Industrie du futur : France et Allemagne adoptent une stratégie européenne, du jamais-vu depuis Airbus

Par Reuters  |   |  673  mots
En mettant en commun leurs savoir-faire et leurs financements, la France et l'Allemagne affichent une ambition forte : elles disent vouloir être en mesure de produire "des technologies de rupture" et notamment devenir des leaders mondiaux de l'intelligence artificielle. (Crédits : Reuters)
Le premier objectif de ce projet de coopération, ouverte à tous les pays de l'Union, est de donner aux entreprises de l'UE la capacité à résister à la concurrence internationale. La première application de ce "manifeste" franco-allemand se concrétisera par le lancement (très prochainement) d'un consortium dédié à la fabrication de batteries électriques "made in UE" et doté de 1,7 milliards d'euros.

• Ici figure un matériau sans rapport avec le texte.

Definition receipt_matches (l : ReplayLimits) (expected : InstalledLimits) (r : Report)
    : bool :=
  match worker r with
  | Some receipt =>
      bool_decide (requested receipt = l) &&
      match installed receipt with
      | Some i => bool_decide (i = expected)
      | None =>
          bool_decide (report_outcome r = Inconclusive) &&
          match diagnostic r with
          | Some d => String.eqb (stage d) "process" && String.eqb (code d) "sandbox_unavailable"
          | None => false
          end
      end
  | None => false
  end.

Definition validate_worker_report (response : list byte) (f : Foundation) (l : ReplayLimits)
    (expected : InstalledLimits) : outcome WorkerFailure Report :=
  report ← ok_or (deserialize response)
    (inconclusive "worker_protocol" "The worker returned an invalid response.");
  if negb (String.eqb (report_profile report) (profile_for f)) ||
     negb (String.eqb (checker report) identity) ||
     negb (bool_decide (limits report = admission l)) ||
     negb (is_consistent report) || negb (receipt_matches l expected report)
  then Err (inconclusive "worker_protocol"
         "The worker returned a different checker, foundation, resource policy or inconsistent outcome.")
  else Ok report.

(** The supervisor, [replay_with_limits] of the process API. *)
Definition supervised_replay (rlimit : Rlimits) (launch : option Launch)
    (bytes : list byte) (f : Foundation) (l : ReplayLimits) : outcome WorkerFailure Report :=
  if negb (replay_is_valid l) then
    Ok (failure_report identity f l
      (inconclusive "invalid_limits" "The resource policy cannot be represented safely."))
  else
    match effective_limits rlimit (process l) with
    | None =>
        Ok (failure_report identity f l (inconclusive "sandbox_unavailable"
          "The supervisor could not determine the worker's inherited limits."))
    | Some expected =>
        match (response ← (run_worker_command launch bytes l).1;
               validate_worker_report response f l expected) with
        | Ok report => Ok report
        | Err e => Ok (failure_report identity f l e)
        | Gas k => Gas k
        end
    end.

(** The worker, over the in-process replay of [Replay] and the bytes that
    arrive on its input; it reads at most one byte more than the budget. *)
Definition worker_with_limits (replay : list byte → Foundation → AdmissionLimits → Report)
    (rlimit : Rlimits) (setrlimit_ok : bool) (input : list byte) (f : Foundation)
    (l : ReplayLimits) : list byte :=
  let '(report, installed) :=
    if negb (replay_is_valid l) then
      (failure_report identity f l
         (inconclusive "invalid_limits" "The resource policy cannot be represented safely."),
       None)
    else
      match install_limits rlimit setrlimit_ok (process l) with
      | Some (actual, _) =>
          let bytes := take (N.to_nat (default 0%N (read_limit (admission l)))) input in
          (replay bytes f (admission l), Some actual)
      | None =>
          (failure_report identity f l (inconclusive "sandbox_unavailable"
             "The worker could not install its required process limits."), None)
      end in
  serialize (with_worker report (Receipt l installed)).
End process.

(** ** Facts *)
Lemma effective_limits_Some rlimit l i :
  effective_limits rlimit l = Some i ↔
  ∃ cs ch ms mh ss sh os oh,
    rlimit RLIMIT_CPU = Some (cs, ch) ∧ rlimit RLIMIT_AS = Some (ms, mh) ∧
    rlimit RLIMIT_STACK = Some (ss, sh) ∧ rlimit RLIMIT_FSIZE = Some (os, oh) ∧
    i = Installed (N.min (N.min (cpu_seconds l) ch) cs)
          (Some (N.min (N.min (memory_bytes l) mh) ms))
          (N.min (N.min (stack_bytes l) sh) ss) (N.min (N.min (output_bytes l) oh) os).
Proof.
  unfold effective_limits, bound. split.
  - destruct (rlimit RLIMIT_CPU) as [[cs ch]|]; [|done].
    destruct (rlimit RLIMIT_AS) as [[ms mh]|]; [|done].
    destruct (rlimit RLIMIT_STACK) as [[ss sh]|]; [|done].
    destruct (rlimit RLIMIT_FSIZE) as [[os oh]|]; [|done].
    intros [= <-]. repeat eexists.
  - intros (cs & ch & ms & mh & ss & sh & os & oh & -> & -> & -> & -> & ->). done.
Qed.

(** A poll at which the worker keeps running. *)
Definition keeps_running (l : ProcessLimits) (o : Observation) : Prop :=
  (elapsed o < wall_time_ms l)%N ∧ polled o = Some None ∧
  ∀ m, resident o = Some m → (m <= memory_bytes l)%N.

Lemma supervise_running l pre run :
  Forall (keeps_running l) pre → supervise l (pre ++ run) = supervise l run.
Proof.
  induction 1 as [|o pre (He & Hp & Hm) _ IH]; [done|]. cbn [app supervise].
  destruct (N.leb_spec (wall_time_ms l) (elapsed o)); [lia|]. rewrite Hp.
  destruct (resident o) as [m|]; [|done].
  destruct (N.ltb_spec (memory_bytes l) m); [|done]. specialize (Hm m eq_refl). lia.
Qed.

Lemma supervise_Ok l run child :
  supervise l run = (Ok tt, child) ↔
  child = Reaped ∧
  ∃ pre o post, run = pre ++ o :: post ∧ Forall (keeps_running l) pre ∧
    polled o = Some (Some ExitSuccess) ∧ (elapsed o < wall_time_ms l)%N ∧
    (elapsed_after o < wall_time_ms l)%N.
Proof.
  split.
  - induction run as [|o run IH]; [done|]. cbn [supervise].
    destruct (N.leb_spec (wall_time_ms l) (elapsed o)) as [|He]; [done|].
    destruct (polled o) as [[[]|]|] eqn:Hp; try done.
    + destruct (N.leb_spec (wall_time_ms l) (elapsed_after o)); [done|]. intros [= <-].
      split; [done|]. exists [], o, run. done.
    + intros H.
      assert (supervise l run = (Ok tt, child) ∧ keeps_running l o) as [Hs Hk].
      { unfold keeps_running. destruct (resident o) as [m|]; [|split_and!; naive_solver].
        destruct (N.ltb_spec (memory_bytes l) m); [done|]. split_and!; try done.
        by intros ? [= <-]. }
      destruct (IH Hs) as (-> & pre & o' & post & -> & Hpre & Hrest).
      split; [done|]. exists (o :: pre), o', post. split_and!; try apply Hrest; [done|by constructor].
  - intros (-> & pre & o & post & -> & Hpre & Hp & He & Ha). rewrite supervise_running by done.
    cbn [supervise]. rewrite Hp. destruct (N.leb_spec (wall_time_ms l) (elapsed o)); [lia|].
    by destruct (N.leb_spec (wall_time_ms l) (elapsed_after o)); [lia|].
Qed.

(** The loop leaves when the budget is over, if it has not left before. *)
Lemma supervise_deadline l run o post :
  (wall_time_ms l <= elapsed o)%N →
  (∀ k, (supervise l (run ++ o :: post)).1 ≠ Gas k) ∧
  (Forall (keeps_running l) run → (supervise l (run ++ o :: post)).1 = Err wall_limit).
Proof.
  intros Ho. split.
  - intros k. induction run as [|p run IH]; cbn [app supervise].
    + by destruct (N.leb_spec (wall_time_ms l) (elapsed o)); [|lia].
    + destruct (_ <=? _)%N; [done|]. destruct (polled p) as [[[]|]|]; try done.
      * cbn [fst]. by destruct (_ <=? _)%N.
      * destruct (resident p) as [m|]; [|done]. by destruct (_ <? _)%N.
  - intros Hrun. rewrite supervise_running by done. cbn [supervise].
    by destruct (N.leb_spec (wall_time_ms l) (elapsed o)); [|lia].
Qed.

(** Failures of a run are operational. *)
Definition operational (o : ReplayOutcome) : Prop := o = Inconclusive ∨ o = ResourceExhausted.

Lemma supervise_failure l run e child :
  supervise l run = (Err e, child) → operational (failed_outcome e).
Proof.
  unfold operational. induction run as [|o run IH]; [done|]. cbn [supervise].
  destruct (_ <=? _)%N; [intros [= <- _]; by right|].
  destruct (polled o) as [[[]|]|].
  - destruct (_ <=? _)%N; [intros [= <- _]; by right|done].
  - intros [= <- _]. by right.
  - intros [= <- _]. by right.
  - intros [= <- _]. by left.
  - destruct (resident o) as [m|]; [|done]. destruct (_ <? _)%N; [|done].
    intros [= <- _]. by right.
  - intros [= <- _]. by left.
Qed.

(** A child that is dropped is gone, however it was left. *)
Lemma drop_running_reaped result child : drop_running result child = (result, Some Reaped).
Proof. by destruct child. Qed.

Lemma read_response_Ok file l response :
  read_response file l = Ok response ↔
  file = Some response ∧ (N.of_nat (length response) <= output_bytes l)%N.
Proof.
  unfold read_response. split.
  - intros (f & ->%ok_or_Ok & H)%bind_Ok. cbv zeta in H.
    destruct (N.ltb_spec (output_bytes l)
      (N.of_nat (length (take (N.to_nat (output_bytes l + 1)) f)))) as [|Hlen]; [done|].
    rewrite length_take in Hlen. injection H as <-. rewrite take_ge by lia. split; [done|lia].
  - intros (-> & Hr). cbn [ok_or mbind outcome_bind]. rewrite take_ge by lia.
    by destruct (N.ltb_spec (output_bytes l) (N.of_nat (length response))); [lia|].
Qed.

Lemma run_worker_failure launch bytes l e :
  (run_worker_command launch bytes l).1 = Err e → operational (failed_outcome e).
Proof.
  unfold run_worker_command, operational. destruct (_ <? _)%N; [intros [= <-]; by right|].
  destruct (_ =? _)%N; [intros [= <-]; by right|].
  destruct launch as [la|]; [|intros [= <-]; by left].
  destruct (supervise _ _) as [[[]|e'|k] child] eqn:Hs; rewrite ?drop_running_reaped; cbn [fst].
  - intros [H|(file & _ & H)]%bind_Err; [apply ok_or_Err in H as [-> _]; by left|].
    revert H. cbv zeta. destruct (_ <? _)%N; [|done]. intros [= <-]. by right.
  - intros [= <-]. by eapply supervise_failure.
  - done.
Qed.

Lemma run_worker_Ok launch bytes l response :
  (run_worker_command launch bytes l).1 = Ok response ↔
  ∃ run, launch = Some (Launched run (Some response)) ∧
    supervise (process l) run = (Ok tt, Reaped) ∧
    (N.of_nat (length bytes) <= max_bytes (admission l))%N ∧ wall_time_ms (process l) ≠ 0%N ∧
    (N.of_nat (length response) <= output_bytes (process l))%N.
Proof.
  unfold run_worker_command. split.
  - destruct (N.ltb_spec (max_bytes (admission l)) (N.of_nat (length bytes))); [done|].
    destruct (N.eqb_spec (wall_time_ms (process l)) 0); [done|].
    destruct launch as [[run file]|]; [|done]. cbn [observations output_file].
    destruct (supervise _ _) as [[[]|e'|k] child] eqn:Hs; rewrite ?drop_running_reaped;
      cbn [fst]; [|done..].
    intros [-> Hlen]%read_response_Ok. exists run.
    pose proof (proj1 (proj1 (supervise_Ok _ _ _) Hs)) as ->. done.
  - intros (run & -> & Hs & Hb & Hw & Hr).
    destruct (N.ltb_spec (max_bytes (admission l)) (N.of_nat (length bytes))); [lia|].
    destruct (N.eqb_spec (wall_time_ms (process l)) 0); [done|].
    cbn [observations output_file]. rewrite Hs, drop_running_reaped. cbn [fst].
    by apply read_response_Ok.
Qed.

Près d'un demi-siècle  après la création du géant européen de l'aéronautique Airbus, la France et l'Allemagne ont officialisé mardi le lancement d'une nouvelle politique industrielle volontariste censée aider les entreprises européennes à résister à la concurrence internationale.

Le premier projet concret qui sera soutenu par les deux premières puissances de la zone euro concerne la production de batteries pour les véhicules électriques, ont confirmé les ministres allemand et français des Finances, Peter Altmaier et Bruno Le Maire, lors d'une conférence de presse à Berlin ce 19 février 2019.

Le "manifeste" franco-allemand conduira à la construction de deux usines de batteries, une en France et une en Allemagne, avait annoncé Emmanuel Macron mercredi dernier.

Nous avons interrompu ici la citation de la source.